* Work request: Beginning with the line below that contains "ev_heartbeats; ev_newest_observed_tick; ev_oldest_accepted_tick;" and ending with the line that contains "eo_previous_state : CongestionState;", copy every line exactly. Copy nothing else.

* Given entries:
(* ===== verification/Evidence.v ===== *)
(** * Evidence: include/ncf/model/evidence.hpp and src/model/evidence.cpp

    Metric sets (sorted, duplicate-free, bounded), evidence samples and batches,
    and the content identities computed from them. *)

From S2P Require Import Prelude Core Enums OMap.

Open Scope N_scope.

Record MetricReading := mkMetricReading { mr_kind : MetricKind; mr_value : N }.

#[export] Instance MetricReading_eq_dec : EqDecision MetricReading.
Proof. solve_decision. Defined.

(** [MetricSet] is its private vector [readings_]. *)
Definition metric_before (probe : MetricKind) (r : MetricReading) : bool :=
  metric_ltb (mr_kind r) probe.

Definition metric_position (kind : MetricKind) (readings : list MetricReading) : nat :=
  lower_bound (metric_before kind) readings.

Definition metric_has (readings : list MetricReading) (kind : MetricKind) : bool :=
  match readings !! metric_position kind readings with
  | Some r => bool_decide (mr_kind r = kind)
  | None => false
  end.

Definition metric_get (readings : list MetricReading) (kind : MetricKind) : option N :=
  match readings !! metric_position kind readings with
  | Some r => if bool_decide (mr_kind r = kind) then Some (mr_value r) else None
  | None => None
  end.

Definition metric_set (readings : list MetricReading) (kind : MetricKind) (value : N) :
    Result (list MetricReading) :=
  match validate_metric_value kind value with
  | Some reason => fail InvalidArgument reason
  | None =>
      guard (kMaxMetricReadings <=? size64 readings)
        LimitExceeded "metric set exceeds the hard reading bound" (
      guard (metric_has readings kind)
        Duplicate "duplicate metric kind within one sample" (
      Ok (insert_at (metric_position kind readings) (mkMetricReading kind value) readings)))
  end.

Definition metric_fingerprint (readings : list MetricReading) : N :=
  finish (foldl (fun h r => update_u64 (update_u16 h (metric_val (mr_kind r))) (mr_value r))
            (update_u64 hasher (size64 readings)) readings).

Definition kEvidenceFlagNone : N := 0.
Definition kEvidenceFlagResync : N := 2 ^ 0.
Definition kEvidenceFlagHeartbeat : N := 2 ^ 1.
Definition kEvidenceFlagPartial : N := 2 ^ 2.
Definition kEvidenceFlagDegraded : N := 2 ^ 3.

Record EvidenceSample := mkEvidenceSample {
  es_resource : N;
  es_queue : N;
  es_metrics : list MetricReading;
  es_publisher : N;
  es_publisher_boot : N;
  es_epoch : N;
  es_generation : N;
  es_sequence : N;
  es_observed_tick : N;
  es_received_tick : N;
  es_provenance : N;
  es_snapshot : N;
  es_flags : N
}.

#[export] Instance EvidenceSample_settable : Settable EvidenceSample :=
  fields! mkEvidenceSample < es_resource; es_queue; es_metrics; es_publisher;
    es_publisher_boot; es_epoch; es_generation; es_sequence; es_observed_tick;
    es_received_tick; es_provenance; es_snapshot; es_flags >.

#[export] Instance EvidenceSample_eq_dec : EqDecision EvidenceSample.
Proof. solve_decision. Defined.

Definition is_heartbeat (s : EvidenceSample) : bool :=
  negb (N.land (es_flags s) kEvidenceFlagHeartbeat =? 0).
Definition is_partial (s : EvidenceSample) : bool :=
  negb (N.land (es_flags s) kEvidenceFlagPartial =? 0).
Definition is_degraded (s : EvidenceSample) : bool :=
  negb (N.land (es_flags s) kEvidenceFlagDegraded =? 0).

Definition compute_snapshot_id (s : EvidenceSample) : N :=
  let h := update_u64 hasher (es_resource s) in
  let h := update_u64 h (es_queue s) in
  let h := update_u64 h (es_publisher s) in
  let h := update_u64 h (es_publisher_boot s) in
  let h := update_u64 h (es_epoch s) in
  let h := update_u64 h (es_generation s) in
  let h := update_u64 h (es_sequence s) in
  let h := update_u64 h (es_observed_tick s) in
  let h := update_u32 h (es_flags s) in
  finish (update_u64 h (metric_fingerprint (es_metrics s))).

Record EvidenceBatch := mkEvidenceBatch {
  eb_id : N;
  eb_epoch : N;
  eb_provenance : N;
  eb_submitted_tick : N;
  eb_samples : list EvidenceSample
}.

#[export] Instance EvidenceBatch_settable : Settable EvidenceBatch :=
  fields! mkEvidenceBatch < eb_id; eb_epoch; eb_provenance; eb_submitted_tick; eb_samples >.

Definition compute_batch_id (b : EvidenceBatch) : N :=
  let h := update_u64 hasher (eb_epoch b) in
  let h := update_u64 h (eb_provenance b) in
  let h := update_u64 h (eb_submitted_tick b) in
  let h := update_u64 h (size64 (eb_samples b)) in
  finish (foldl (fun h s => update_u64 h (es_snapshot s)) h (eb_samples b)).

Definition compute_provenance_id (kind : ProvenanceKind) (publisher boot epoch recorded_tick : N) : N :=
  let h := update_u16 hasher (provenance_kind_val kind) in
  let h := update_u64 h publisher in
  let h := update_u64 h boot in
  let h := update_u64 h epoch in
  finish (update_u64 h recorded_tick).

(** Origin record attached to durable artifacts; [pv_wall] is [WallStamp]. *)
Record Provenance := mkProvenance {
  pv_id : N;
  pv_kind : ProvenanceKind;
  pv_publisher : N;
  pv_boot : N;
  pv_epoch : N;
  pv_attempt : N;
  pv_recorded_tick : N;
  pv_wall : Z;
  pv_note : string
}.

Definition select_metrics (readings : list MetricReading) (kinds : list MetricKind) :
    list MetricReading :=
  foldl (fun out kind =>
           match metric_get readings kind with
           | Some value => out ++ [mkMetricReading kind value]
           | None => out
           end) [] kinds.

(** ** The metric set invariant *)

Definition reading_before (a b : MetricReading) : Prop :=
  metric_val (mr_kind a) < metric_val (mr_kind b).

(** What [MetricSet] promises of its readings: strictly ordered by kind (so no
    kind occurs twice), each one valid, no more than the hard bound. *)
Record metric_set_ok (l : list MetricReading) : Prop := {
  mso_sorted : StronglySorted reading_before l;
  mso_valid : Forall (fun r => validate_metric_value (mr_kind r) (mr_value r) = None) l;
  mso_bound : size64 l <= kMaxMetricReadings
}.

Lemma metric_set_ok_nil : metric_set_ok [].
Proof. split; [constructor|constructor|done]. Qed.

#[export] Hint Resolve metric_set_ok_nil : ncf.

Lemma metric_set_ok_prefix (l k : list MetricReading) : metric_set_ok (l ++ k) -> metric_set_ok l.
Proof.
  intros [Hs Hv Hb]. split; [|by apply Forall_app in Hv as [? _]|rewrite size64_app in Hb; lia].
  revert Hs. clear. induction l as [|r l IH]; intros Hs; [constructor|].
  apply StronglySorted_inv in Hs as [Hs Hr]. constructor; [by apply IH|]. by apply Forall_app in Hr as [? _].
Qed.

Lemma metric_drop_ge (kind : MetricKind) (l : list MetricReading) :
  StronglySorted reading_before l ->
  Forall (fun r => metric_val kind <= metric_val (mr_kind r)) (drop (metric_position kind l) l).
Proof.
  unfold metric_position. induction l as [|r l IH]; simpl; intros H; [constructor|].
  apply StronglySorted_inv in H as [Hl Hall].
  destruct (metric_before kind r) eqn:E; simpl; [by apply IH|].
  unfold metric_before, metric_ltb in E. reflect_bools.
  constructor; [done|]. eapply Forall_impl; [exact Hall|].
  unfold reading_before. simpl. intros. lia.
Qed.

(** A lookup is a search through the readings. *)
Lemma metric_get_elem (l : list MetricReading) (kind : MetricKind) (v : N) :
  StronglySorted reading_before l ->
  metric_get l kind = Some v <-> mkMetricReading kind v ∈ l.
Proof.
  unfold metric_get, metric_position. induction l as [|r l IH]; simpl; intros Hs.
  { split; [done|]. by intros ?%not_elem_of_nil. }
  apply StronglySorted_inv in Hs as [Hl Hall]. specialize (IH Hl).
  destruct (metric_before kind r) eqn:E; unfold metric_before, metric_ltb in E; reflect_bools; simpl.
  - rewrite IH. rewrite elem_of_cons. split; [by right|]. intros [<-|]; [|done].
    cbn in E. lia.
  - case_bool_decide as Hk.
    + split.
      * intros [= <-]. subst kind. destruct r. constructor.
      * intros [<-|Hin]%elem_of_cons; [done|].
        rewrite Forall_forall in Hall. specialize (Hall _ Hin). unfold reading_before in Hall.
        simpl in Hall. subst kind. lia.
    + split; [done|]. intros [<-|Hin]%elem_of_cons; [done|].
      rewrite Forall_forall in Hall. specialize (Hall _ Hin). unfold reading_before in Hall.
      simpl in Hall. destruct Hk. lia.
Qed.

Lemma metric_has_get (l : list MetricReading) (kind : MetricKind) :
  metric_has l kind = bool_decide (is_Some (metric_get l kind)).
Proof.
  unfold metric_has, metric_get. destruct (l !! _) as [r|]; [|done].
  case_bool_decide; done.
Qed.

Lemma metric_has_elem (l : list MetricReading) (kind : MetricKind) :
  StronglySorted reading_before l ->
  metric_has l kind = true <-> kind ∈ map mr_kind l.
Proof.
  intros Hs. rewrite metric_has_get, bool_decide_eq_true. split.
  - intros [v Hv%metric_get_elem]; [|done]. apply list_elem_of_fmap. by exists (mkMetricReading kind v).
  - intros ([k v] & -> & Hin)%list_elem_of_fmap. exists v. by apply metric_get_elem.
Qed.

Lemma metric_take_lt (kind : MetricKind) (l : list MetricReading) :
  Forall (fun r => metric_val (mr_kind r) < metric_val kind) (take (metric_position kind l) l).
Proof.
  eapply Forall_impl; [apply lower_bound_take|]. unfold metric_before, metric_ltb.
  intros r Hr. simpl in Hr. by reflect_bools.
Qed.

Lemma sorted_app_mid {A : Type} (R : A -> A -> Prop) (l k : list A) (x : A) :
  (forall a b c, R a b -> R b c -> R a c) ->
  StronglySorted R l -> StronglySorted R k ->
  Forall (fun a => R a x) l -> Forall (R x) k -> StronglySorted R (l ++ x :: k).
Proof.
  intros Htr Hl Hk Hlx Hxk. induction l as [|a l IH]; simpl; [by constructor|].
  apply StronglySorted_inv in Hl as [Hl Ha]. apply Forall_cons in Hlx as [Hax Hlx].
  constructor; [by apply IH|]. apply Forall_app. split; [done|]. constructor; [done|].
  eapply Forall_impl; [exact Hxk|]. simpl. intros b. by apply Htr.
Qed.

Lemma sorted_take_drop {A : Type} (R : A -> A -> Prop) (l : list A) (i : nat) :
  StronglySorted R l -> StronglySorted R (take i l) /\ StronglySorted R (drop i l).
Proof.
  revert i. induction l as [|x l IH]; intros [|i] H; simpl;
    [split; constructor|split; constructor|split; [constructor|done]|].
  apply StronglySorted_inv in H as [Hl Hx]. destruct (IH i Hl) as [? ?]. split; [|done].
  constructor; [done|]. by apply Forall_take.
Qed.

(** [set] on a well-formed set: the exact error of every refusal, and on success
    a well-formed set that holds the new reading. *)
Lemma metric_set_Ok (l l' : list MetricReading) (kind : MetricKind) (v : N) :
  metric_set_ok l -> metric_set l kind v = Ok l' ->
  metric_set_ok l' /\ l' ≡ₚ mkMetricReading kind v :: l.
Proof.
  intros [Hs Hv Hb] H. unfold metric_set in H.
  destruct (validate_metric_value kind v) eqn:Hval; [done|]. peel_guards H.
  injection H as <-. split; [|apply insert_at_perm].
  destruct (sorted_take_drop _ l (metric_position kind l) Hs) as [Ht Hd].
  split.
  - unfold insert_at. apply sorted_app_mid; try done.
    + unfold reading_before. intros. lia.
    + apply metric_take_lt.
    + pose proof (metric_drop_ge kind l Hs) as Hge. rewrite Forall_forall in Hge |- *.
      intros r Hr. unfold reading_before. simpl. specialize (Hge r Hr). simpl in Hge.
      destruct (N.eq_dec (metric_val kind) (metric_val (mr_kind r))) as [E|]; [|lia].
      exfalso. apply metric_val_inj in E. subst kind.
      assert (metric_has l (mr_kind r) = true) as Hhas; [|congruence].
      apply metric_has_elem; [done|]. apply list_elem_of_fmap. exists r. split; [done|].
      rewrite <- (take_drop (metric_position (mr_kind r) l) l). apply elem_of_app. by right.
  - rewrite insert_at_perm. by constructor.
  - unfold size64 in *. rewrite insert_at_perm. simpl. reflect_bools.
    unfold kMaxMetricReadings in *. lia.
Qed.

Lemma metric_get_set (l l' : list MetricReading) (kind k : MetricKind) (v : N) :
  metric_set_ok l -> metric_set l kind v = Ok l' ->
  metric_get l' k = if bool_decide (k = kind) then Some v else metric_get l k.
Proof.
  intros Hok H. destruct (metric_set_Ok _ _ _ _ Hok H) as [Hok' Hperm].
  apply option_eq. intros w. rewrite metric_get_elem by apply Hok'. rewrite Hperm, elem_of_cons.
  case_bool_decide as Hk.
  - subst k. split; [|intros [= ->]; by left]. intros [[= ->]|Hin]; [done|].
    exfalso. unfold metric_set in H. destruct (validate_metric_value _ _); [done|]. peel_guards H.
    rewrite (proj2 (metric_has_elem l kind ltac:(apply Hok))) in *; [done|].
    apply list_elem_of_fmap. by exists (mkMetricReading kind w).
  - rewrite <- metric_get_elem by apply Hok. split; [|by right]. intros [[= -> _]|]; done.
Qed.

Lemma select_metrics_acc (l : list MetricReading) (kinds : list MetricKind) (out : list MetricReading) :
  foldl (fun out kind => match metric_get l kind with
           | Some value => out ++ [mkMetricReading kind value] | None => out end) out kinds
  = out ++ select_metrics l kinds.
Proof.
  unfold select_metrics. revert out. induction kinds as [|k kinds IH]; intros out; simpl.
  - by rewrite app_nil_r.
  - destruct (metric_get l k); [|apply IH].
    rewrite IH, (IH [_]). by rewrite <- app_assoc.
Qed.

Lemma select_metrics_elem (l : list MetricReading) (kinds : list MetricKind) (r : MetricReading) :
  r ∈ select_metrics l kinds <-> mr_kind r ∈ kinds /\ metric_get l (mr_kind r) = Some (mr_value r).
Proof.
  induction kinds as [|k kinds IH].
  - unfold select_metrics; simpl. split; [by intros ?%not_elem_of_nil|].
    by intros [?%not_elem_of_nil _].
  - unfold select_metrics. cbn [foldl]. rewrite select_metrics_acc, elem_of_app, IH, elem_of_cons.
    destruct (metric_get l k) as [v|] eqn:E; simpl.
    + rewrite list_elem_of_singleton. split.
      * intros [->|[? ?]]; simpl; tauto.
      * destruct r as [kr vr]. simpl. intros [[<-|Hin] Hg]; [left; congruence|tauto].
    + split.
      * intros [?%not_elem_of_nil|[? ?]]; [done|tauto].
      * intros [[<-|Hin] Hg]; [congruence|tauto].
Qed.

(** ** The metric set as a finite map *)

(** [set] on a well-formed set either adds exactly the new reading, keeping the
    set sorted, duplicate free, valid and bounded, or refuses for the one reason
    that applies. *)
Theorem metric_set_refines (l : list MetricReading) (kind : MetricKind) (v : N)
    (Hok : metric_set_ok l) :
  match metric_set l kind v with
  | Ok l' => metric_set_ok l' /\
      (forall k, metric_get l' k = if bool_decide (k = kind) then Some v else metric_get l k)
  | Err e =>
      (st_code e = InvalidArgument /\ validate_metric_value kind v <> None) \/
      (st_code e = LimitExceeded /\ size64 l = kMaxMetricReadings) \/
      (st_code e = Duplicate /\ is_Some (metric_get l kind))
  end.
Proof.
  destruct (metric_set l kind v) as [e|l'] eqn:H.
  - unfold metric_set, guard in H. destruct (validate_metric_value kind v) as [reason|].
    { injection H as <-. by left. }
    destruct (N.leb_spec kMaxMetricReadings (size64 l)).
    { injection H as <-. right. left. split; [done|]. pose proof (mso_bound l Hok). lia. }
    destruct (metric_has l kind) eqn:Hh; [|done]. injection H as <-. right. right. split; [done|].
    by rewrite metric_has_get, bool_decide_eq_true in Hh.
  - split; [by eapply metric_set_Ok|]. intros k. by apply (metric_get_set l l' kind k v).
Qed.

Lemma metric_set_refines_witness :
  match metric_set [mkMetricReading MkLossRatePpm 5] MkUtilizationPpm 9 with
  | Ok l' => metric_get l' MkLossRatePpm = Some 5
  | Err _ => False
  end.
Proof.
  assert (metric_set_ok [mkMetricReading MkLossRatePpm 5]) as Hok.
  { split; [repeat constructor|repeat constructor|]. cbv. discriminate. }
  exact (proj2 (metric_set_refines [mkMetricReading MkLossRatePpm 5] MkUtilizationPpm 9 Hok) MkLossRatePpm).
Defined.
---
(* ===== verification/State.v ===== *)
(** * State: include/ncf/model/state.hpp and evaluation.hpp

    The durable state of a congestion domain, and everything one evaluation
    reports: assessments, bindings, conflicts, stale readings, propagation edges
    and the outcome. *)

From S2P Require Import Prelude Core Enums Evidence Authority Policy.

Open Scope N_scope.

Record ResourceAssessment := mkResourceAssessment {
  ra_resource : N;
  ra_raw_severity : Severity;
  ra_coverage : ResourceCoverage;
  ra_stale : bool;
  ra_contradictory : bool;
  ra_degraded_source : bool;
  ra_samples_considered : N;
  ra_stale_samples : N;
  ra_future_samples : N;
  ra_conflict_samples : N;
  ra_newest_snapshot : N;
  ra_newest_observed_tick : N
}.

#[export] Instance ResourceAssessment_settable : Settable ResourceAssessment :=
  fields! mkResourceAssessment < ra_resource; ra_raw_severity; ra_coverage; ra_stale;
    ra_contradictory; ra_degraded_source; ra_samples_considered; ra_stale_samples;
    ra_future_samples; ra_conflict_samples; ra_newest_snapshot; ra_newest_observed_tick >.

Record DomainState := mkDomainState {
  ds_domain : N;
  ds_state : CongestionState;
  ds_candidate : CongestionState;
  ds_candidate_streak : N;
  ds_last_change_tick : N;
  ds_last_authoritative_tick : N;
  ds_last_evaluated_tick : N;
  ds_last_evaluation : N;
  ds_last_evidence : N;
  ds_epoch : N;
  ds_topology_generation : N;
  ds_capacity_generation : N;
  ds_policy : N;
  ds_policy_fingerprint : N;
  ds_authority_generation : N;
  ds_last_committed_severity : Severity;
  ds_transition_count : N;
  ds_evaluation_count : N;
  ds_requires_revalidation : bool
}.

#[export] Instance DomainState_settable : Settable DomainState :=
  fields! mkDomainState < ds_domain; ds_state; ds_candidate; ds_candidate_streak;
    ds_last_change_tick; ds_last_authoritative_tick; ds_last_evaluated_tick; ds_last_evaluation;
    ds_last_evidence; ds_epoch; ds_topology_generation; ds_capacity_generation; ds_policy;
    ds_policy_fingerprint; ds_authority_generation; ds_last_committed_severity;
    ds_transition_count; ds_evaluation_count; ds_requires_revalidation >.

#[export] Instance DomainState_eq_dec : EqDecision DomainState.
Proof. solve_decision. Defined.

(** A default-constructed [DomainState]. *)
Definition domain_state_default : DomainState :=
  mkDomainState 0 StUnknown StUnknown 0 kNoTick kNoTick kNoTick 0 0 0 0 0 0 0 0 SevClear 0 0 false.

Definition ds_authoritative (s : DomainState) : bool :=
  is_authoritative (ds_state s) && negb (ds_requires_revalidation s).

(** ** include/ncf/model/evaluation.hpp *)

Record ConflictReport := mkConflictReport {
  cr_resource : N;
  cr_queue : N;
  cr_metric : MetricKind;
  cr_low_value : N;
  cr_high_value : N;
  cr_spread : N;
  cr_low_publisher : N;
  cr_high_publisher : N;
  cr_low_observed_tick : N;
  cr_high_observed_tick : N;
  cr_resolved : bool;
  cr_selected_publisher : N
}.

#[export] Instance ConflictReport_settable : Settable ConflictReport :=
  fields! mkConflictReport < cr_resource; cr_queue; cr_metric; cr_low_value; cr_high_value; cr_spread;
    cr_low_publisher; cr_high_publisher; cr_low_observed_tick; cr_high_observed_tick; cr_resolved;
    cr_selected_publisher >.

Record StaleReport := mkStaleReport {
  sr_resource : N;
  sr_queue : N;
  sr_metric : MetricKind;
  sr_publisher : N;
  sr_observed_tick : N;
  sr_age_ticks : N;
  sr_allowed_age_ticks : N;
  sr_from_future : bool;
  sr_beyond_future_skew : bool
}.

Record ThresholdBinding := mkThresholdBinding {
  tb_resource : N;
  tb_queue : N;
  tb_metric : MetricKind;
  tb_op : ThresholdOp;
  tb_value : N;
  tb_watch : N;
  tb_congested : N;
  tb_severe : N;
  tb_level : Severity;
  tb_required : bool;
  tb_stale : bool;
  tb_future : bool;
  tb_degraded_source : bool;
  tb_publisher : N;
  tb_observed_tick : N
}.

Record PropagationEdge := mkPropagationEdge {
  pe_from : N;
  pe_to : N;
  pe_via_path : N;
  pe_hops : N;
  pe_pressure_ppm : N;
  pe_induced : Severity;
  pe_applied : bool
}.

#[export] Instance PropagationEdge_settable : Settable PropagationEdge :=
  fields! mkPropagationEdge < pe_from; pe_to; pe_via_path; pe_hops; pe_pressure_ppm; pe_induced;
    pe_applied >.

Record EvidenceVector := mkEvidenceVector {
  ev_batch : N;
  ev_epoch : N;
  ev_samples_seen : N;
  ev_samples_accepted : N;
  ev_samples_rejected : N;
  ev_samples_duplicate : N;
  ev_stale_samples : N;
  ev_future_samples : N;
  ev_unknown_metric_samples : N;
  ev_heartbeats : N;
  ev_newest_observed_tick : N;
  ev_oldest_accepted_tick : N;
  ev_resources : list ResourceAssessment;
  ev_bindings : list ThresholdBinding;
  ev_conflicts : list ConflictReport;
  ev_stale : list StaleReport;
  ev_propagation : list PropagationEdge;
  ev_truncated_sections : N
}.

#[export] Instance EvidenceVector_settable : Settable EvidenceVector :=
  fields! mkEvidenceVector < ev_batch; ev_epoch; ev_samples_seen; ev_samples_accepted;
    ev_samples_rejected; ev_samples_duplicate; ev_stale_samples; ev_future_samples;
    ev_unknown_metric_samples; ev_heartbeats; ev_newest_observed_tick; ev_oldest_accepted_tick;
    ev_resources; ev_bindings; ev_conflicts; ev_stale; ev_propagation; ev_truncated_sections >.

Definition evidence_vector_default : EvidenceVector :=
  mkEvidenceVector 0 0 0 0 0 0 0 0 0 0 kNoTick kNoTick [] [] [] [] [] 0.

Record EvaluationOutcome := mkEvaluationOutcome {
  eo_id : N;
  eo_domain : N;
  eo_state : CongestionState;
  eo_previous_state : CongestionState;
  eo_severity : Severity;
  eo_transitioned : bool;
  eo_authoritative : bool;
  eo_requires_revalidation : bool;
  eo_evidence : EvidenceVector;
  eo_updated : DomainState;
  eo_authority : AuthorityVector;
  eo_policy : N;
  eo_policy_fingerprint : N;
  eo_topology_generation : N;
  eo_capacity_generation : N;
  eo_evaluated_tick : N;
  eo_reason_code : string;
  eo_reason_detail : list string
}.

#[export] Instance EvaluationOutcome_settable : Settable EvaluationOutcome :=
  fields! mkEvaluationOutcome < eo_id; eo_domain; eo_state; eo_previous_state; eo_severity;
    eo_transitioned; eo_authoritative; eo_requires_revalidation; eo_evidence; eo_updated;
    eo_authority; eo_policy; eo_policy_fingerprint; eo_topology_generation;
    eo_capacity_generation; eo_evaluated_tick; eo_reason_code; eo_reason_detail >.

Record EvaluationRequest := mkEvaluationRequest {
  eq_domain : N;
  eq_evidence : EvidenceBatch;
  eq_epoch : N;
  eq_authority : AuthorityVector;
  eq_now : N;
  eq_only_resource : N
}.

* Your solution:
    ev_unknown_metric_samples; ev_heartbeats; ev_newest_observed_tick; ev_oldest_accepted_tick;
    ev_resources; ev_bindings; ev_conflicts; ev_stale; ev_propagation; ev_truncated_sections >.

Definition evidence_vector_default : EvidenceVector :=
  mkEvidenceVector 0 0 0 0 0 0 0 0 0 0 kNoTick kNoTick [] [] [] [] [] 0.

Record EvaluationOutcome := mkEvaluationOutcome {
  eo_id : N;
  eo_domain : N;
  eo_state : CongestionState;
  eo_previous_state : CongestionState;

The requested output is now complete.